[[ INPUT DATA open ]]
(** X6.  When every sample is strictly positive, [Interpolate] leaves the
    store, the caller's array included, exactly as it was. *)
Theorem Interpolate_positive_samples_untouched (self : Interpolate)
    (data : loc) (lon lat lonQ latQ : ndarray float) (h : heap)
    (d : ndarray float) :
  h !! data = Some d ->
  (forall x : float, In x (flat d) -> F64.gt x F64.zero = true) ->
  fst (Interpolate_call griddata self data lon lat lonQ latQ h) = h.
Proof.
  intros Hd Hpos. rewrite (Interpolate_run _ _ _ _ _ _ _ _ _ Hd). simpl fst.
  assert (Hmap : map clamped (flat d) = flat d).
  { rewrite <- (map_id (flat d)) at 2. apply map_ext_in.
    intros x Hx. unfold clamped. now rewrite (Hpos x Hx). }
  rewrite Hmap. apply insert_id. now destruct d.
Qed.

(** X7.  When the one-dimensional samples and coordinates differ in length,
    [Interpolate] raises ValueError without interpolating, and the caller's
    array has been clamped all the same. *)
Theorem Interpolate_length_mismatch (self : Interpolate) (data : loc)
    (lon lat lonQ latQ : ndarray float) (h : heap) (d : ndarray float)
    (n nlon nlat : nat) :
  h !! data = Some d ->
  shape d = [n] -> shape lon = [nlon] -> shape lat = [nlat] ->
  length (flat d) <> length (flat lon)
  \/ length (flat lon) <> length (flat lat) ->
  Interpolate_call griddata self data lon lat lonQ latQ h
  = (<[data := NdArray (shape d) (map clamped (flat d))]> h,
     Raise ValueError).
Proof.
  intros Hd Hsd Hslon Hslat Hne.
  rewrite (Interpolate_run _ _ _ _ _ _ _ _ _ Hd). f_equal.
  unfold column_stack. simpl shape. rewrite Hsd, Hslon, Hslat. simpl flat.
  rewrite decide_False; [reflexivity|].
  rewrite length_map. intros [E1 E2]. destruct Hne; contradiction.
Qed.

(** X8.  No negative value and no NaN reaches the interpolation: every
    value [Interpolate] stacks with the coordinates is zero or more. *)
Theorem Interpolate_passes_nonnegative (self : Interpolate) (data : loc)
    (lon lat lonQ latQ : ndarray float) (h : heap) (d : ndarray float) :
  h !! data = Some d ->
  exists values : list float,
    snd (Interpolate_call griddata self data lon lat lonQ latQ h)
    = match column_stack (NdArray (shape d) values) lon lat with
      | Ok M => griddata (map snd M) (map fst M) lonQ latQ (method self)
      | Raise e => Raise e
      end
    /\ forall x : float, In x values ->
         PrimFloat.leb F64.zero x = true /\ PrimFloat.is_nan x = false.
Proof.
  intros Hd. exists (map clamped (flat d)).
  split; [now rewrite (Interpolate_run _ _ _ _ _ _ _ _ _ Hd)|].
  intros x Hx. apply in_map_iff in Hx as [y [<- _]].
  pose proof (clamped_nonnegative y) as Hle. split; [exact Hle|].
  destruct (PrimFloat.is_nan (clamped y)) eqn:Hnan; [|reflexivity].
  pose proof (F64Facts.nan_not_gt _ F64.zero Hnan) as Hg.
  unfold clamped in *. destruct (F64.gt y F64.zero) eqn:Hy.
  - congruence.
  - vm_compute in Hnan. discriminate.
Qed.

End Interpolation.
[[ INPUT DATA closed ]]
▶ PROBLEM DESCRIPTION
Could you copy every line from the records that mentions the word "pose"?

▶ OUTPUT OF THE TASK
  pose proof (clamped_nonnegative y) as Hle. split; [exact Hle|].
  pose proof (F64Facts.nan_not_gt _ F64.zero Hnan) as Hg.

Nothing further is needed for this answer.